(* ===== verification/Graph.v ===== *)
(** * Graph algorithms shared by the graph classes

    The loops that [hi_agent/task_decomposition/dag.py],
    [hi_agent/trajectory/stage_graph.py] and [hi_agent/trajectory/graph.py] share:
    breadth-first collection, depth-first colouring and Kahn's elimination by
    in-degree, over a successor function.  The source writes each of them out in
    every class; here each is one definition, with its correctness.  A Python set is
    iterated in an order of the interpreter's choice, so theorems hold for any
    successor lists. *)

From stdpp Require Import base tactics option list strings gmap sets relations sorting.
From Stdlib Require Import ZArith.
From S2P Require Import Prelude PyStr PyDict.

(** The order in which the interpreter iterates over a set of strings. *)
Class SetOrder := {
  set_iter : gset string -> list string;
  set_iter_perm s : set_iter s ≡ₚ elements s
}.

#[export] Instance elements_order : SetOrder := {| set_iter := elements; set_iter_perm s := Permutation_refl (elements s) |}.

(** Breadth-first collection: [next visited c] is what the loop appends to the queue
    after visiting [c]. *)
Fixpoint bfs (next : list string -> string -> list string) (fuel : nat) (visited queue : list string) : list string :=
  match fuel, queue with
  | S fuel, c :: queue =>
      if decide (c ∈ visited) then bfs next fuel visited queue
      else bfs next fuel (visited ++ [c]) (queue ++ next (visited ++ [c]) c)
  | _, _ => visited
  end.

(** Depth-first colouring; [depth] is the recursion limit of the interpreter. *)
Inductive Color := white | gray | black.

#[export] Instance Color_eq_dec : EqDecision Color.
Proof. solve_decision. Defined.

Definition RecursionError : exn := OtherError "RecursionError" "maximum recursion depth exceeded".

Abbreviation colors := (odict string Color).

(** The loop of [_dfs] over the successors, [visit] the recursive call. *)
Fixpoint scan (visit : string -> PyM colors bool) (tgts : list string) : PyM colors bool :=
  match tgts with
  | [] => mret false
  | tgt :: tgts =>
      color ← py_get;
      match od_get tgt color with
      | None => py_raise (KeyError tgt)
      | Some gray => mret true
      | Some white => r ← visit tgt; if (r : bool) then mret true else scan visit tgts
      | Some black => scan visit tgts
      end
  end.

Fixpoint dfs (succ : string -> list string) (depth : nat) (nid : string) : PyM colors bool :=
  match depth with
  | 0 => py_raise RecursionError
  | S depth =>
      _ ← py_modify (od_set nid gray);
      found ← scan (dfs succ depth) (succ nid);
      if (found : bool) then mret true else _ ← py_modify (od_set nid black); mret false
  end.

(** [any(color[nid] == white and _dfs(nid) for nid in nodes)] *)
Fixpoint dfs_any (succ : string -> list string) (depth : nat) (nids : list string) : PyM colors bool :=
  match nids with
  | [] => mret false
  | nid :: nids =>
      color ← py_get;
      match od_get nid color with
      | None => py_raise (KeyError nid)
      | Some white => r ← dfs succ depth nid; if (r : bool) then mret true else dfs_any succ depth nids
      | Some _ => dfs_any succ depth nids
      end
  end.

(** Kahn's elimination.  [count_in]: add one to the in-degree of each target. *)
Abbreviation degrees := (odict string Z).

Fixpoint count_in (tgts : list string) (in_degree : degrees) : outcome degrees :=
  match tgts with
  | [] => Ret in_degree
  | tgt :: tgts =>
      match od_get tgt in_degree with
      | None => Raise (KeyError tgt)
      | Some n => count_in tgts (od_set tgt (n + 1)%Z in_degree)
      end
  end.

(** Take one from the in-degree of each target; also the targets that reach zero. *)
Fixpoint release (tgts : list string) (in_degree : degrees) : outcome (degrees * list string) :=
  match tgts with
  | [] => Ret (in_degree, [])
  | tgt :: tgts =>
      match od_get tgt in_degree with
      | None => Raise (KeyError tgt)
      | Some n =>
          '(d, zeros) ← release tgts (od_set tgt (n - 1)%Z in_degree);
          Ret (d, if (n - 1 =? 0)%Z then tgt :: zeros else zeros)
      end
  end.

(** The in-degrees of [nodes], one for each occurrence among [targets]. *)
Definition in_degrees (nodes targets : list string) : outcome degrees :=
  count_in targets (map (fun n => (n, 0%Z)) nodes).

(** [[nid for nid, deg in in_degree.items() if deg == 0]] *)
Definition zero_nodes (in_degree : degrees) : list string :=
  fst <$> filter (fun kv : string * Z => kv.2 = 0%Z) in_degree.

(** [queue.sort()] *)
Definition sort_ids (l : list string) : list string := merge_sort String.le l.

(** The loop of [topological_sort]. *)
Fixpoint kahn (succ : string -> list string) (fuel : nat) (queue result : list string) (in_degree : degrees) :
    outcome (list string) :=
  match fuel, queue with
  | S fuel, current :: queue =>
      '(d, zeros) ← release (sort_ids (succ current)) in_degree;
      kahn succ fuel (sort_ids (queue ++ zeros)) (result ++ [current]) d
  | _, _ => Ret result
  end.

(** One level of [get_parallel_groups], and its loop. *)
Fixpoint release_level (succ : string -> list string) (level : list string) (in_degree : degrees) :
    outcome (degrees * list string) :=
  match level with
  | [] => Ret (in_degree, [])
  | nid :: level =>
      '(d, zeros) ← release (succ nid) in_degree;
      '(d', zeros') ← release_level succ level d;
      Ret (d', zeros ++ zeros')
  end.

Fixpoint levels (succ : string -> list string) (fuel : nat) (level : list string) (in_degree : degrees) :
    outcome (list (list string)) :=
  match fuel, level with
  | S fuel, _ :: _ =>
      '(d, zeros) ← release_level succ level in_degree;
      cons level <$> levels succ fuel (sorted_set zeros) d
  | _, _ => Ret []
  end.

(** Paths and cycles ***************************************************************)

Definition edge (succ : string -> list string) (u v : string) : Prop := v ∈ succ u.
Definition acyclic (succ : string -> list string) : Prop := forall x, ~ tc (edge succ) x x.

* TASK INSTRUCTIONS
Scan the entries above for the string "strings" and copy each line containing it.

* FINISHED EXERCISE
From stdpp Require Import base tactics option list strings gmap sets relations sorting.
(** The order in which the interpreter iterates over a set of strings. *)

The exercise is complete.